アタシの生き方、アタシの生き様。
――走る、走る、森の中を、どこまでも速く、早く、眼前の敵を撃滅する為に。
「ク、クソォッ! な、何で同族が俺の命を狙うんだよぉっ!?」
アタシから逃げ続けている片腕の無い鬼畜生が喚き散らしているが知った事じゃない。
だってアタシ、お前らの同族じゃねぇし。
大体テメェは命乞いをした人間を見逃したりしたか? 折角のエサを逃がすワケねぇよなぁ、だってテメェは人喰い鬼だもんなぁ。
「そ、そうだ! 俺と組まねぇか!? あ、アンタの下にならついてやってもいいっ!! あの位の村なら、アンタとなら鬼狩りにバレる前に一網打尽だぜぇっ!?」
「………………ハァ……」
素晴らしい提案をしよう、とでも言わんばかりに戯言を抜かす鬼にため息が出る。いやはや全くこの鬼は本当にアタシの事を馬鹿にしてやがる。

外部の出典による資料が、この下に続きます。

(** [releaseVersion] decrements the committed table, whichever version
    was locked.  When a request locks the committed version [v1], and a new
    version [v2] is committed with a drain callback before the request
    releases [v1], then the request's release leaves [v1]'s count at one
    with its callback still waiting, calls nothing, and takes the count of
    [v2] below zero, to [2^64 - 1]. *)
Theorem release_after_commit m d1 d2 c m1 m2 m3 e locked calls :
  inv m → find_committed m = Ret d1 →
  FDS_Table.outstanding_io (DMT.base d1) = 0 → FDS_Table.outstanding_io (DMT.base d2) = 0 →
  FDS_Table.cb (DMT.base d2) = None →
  DMT.getVersion d2 ≠ DMT_VER_INVALID → dmt_map m !! DMT.getVersion d2 = None →
  Z.of_nat (size (dmt_map m)) < max_dmts m →
  getAndLockCurrentVersion m = Ret (m1, locked) →
  add d2 DMT_COMMITTED (Some c) m1 = Ret (m2, e) →
  releaseVersion locked m2 = Ret (m3, calls) →
  e = ERR_IO_PENDING ∧ calls = [] ∧
  (∃ d1', getDMT_version m3 locked = Some d1' ∧
    FDS_Table.outstanding_io (DMT.base d1') = 1 ∧ FDS_Table.cb (DMT.base d1') = Some c) ∧
  (∃ d2', getDMT_version m3 (DMT.getVersion d2) = Some d2' ∧
    FDS_Table.outstanding_io (DMT.base d2') = 2 ^ 64 - 1).
Proof.
  intros Hinv Hd1 Hz1 Hz2 Hcb Hv2 Hnew Hroom Hlock Hadd Hrel.
  unfold getAndLockCurrentVersion in Hlock. rewrite Hd1, bind_Ret in Hlock.
  pose proof (find_committed_inv _ _ Hd1) as Hl1.
  assert (committed_version m ≠ DMT_VER_INVALID) as Hc0.
  { unfold find_committed in Hd1. by case_decide. }
  injection Hlock as <- <-.
  assert (DMT.getVersion d2 ≠ committed_version m) as Hne by congruence.
  unfold add, DMT.getVersion, notify_old, map_index in *. simpl in Hadd.
  rewrite lookup_insert_ne, Hnew in Hadd by done. res_inv.
  rewrite decide_True, lookup_insert_ne, lookup_insert_eq in Hadd by done.
  unfold FDS_Table.setCallback in Hadd. simpl in Hadd. rewrite Hz1 in Hadd.
  rewrite decide_True in Hadd by done.
  apply bind_Ret_inv in Hadd as (m' & Hev & [= <- <-]).
  unfold evict in Hev. simpl in Hev. rewrite decide_False in Hev.
  2: { rewrite !map_size_insert. repeat (rewrite ?lookup_insert_eq, ?lookup_insert_ne by done).
       rewrite ?Hnew, ?Hl1. simpl. lia. }
  injection Hev as <-. unfold releaseVersion, find_committed in Hrel. simpl in Hrel.
  rewrite decide_False, lookup_insert_ne, lookup_insert_eq in Hrel by done.
  simpl in Hrel.
  unfold FDS_Table.decRefcnt in Hrel. rewrite Hcb, Hz2 in Hrel. injection Hrel as <- <-.
  split_and!; [done|done| |]; unfold getDMT_version; simpl.
  - rewrite lookup_insert_ne, lookup_insert_eq by done. by eexists.
  - rewrite lookup_insert_eq. by eexists.
Qed.

Lemma release_after_commit_witness :
  let m := Make 2 1 0 {[1 := Some (demo 1)]} in
  ∃ m1 m2 m3, getAndLockCurrentVersion m = Ret (m1, 1) ∧
    add (demo 2) DMT_COMMITTED (Some 9) m1 = Ret (m2, ERR_IO_PENDING) ∧
    releaseVersion 1 m2 = Ret (m3, []).
Proof.
  intros m. eexists _, _, _. assert (inv m) as Hinv.
  { split; simpl; try done.
    intros v p [<- <-]%lookup_singleton_Some; by eexists. }
  destruct (release_after_commit m (demo 1) (demo 2) 9 _ _ _ _ _ _ Hinv eq_refl eq_refl eq_refl
    eq_refl ltac:(done) eq_refl ltac:(by vm_compute) eq_refl eq_refl eq_refl) as (He & Hcalls & _).
  split_and!; reflexivity.
Defined.

(** After [commitDMT(false)] the target is still set to the committed
    version, and [unsetTarget(true)] then deletes the committed version's
    table: every lookup of the committed table fails its assertion. *)
Theorem unset_committed_target m m1 m2 vol :
  inv m → hasTargetDMT m = true →
  commitDMT false m = Ret (m1, ERR_OK) → unsetTarget true m1 = Ret (m2, ERR_OK) →
  hasCommittedDMT m2 = true ∧ getDMT m2 DMT_COMMITTED = Fault VerifyFailed ∧
  getCommittedNodeGroup m2 vol = Fault VerifyFailed ∧
  getAndLockCurrentVersion m2 = Fault VerifyFailed.
Proof.
  intros Hinv Ht%bool_decide_eq_true Hc Hu. unfold commitDMT in Hc.
  rewrite decide_True in Hc by done. apply bind_verify in Hc as [Hi [= <-]].
  unfold unsetTarget in Hu. simpl in Hu. rewrite decide_True in Hu by done.
  apply bind_verify in Hu as [_ [= <-]].
  unfold hasCommittedDMT, getDMT, getCommittedNodeGroup, getAndLockCurrentVersion, find_committed.
  simpl. rewrite bool_decide_eq_true_2, decide_False, lookup_delete_eq by done. done.
Qed.

Lemma unset_committed_target_witness :
  let m := Make 2 0 1 {[1 := Some (demo 1)]} in
  ∃ m1 m2, commitDMT false m = Ret (m1, ERR_OK) ∧ unsetTarget true m1 = Ret (m2, ERR_OK) ∧
    getDMT m2 DMT_COMMITTED = Fault VerifyFailed.
Proof.
  intros m. eexists _, _. assert (inv m) as Hinv.
  { split; simpl; try done.
    intros v p [<- <-]%lookup_singleton_Some; by eexists. }
  split_and!; [reflexivity..|].
  exact (proj1 (proj2 (unset_committed_target m _ _ 0 Hinv eq_refl eq_refl eq_refl))).
Defined.

End DMTManager.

アタシは鬼が群れない事もその理由も知ってるし、隙を見せたアタシを喰うつもりなのも、その憎悪に野心たっぷりの目を見りゃ判る。
「チッ……」
……あぁ、胸糞が悪い、とっとと消えろ、人の世の塵が。
「――――……グレンテッセン」
疾走から更に加速し、高速で滑るように接近して抜刀し、鬼の両足を叩き斬りつつ背後に回り、足を失い落ちて来た鬼の体に追撃の一閃を叩き込み首を落とす、それで終わりだ。
「……お、前、その姿で、鬼じゃない……のか?」
「今際の際に気付けただけ褒めてやる……来世は屑に堕ちるんじゃねぇぞ」
塵になって消えていく鬼に背を向けつつそう呟きながらその場を去る、少し前に狩った雑魚鬼は気付かれる間もなく背後からアサギリで切り刻んで終わりだったが、今回は少し手間取った。

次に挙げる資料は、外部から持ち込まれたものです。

(* ===== verification/ObjectId.v ===== *)
(** Object identifiers ([ObjectID] of [fds_types.h], [fds_types.cpp]): a
    20-byte digest, the bits of it that select a DLT token, the range of
    identifiers of a token, the order of identifiers and their hexadecimal
    form.  Identifiers are related to the 160-bit number their bytes spell,
    most significant byte first ([be_value]). *)
From S2P Require Import Prelude.
From S2P Require Import Serialize.
Open Scope Z_scope.

Definition OBJECTID_DIGESTLEN : Z := 20.

(** [const int bitMaskLookup[64]]: the initialiser lists 17 entries, the
    remaining ones are zero. *)
Definition bitMaskLookup : list Z :=
  [0x0; 0x1; 0x3; 0x7; 0xF; 0x1F; 0x3F; 0x7F; 0xFF;
   0x1FF; 0x3FF; 0x7FF; 0xFFF; 0x1FFF; 0x3FFF; 0x7FFF; 0xFFFF] ++ replicate 47 0.

(** The sign of [memcmp]: the order of the first bytes that differ. *)
Fixpoint memcmp (a b : list Z) : Z :=
  match a, b with
  | x :: a, y :: b => if x <? y then -1 else if y <? x then 1 else memcmp a b
  | _, _ => 0
  end.

(** One digit of [std::hex << std::nouppercase]. *)
Definition hex_digit (n : Z) : Z := if n <? 10 then 48 + n else 87 + n.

そこそこ人間を食っていたせいで実力がついていたらしい、アタシの奇襲がバレてしまった……とはいえ、奇襲に気付けただけで結果はご覧の通りだが。
……この世界に来てから早ふた月、定期的に奴らの同族と勘違いされるのは、もう慣れた……
いや、鬼狩りの連中に間違えられるのは半分仕方ないと思うが、鬼にまで勘違いされる事があるのは何なんだ。
そのうち半分くらいは匂いで気付いて「姿を真似て誤魔化せる訳無いだろ」と馬鹿にした上で襲い掛かって来やがった、別にコレはテメェらの真似じゃねぇし生まれつきだクソが!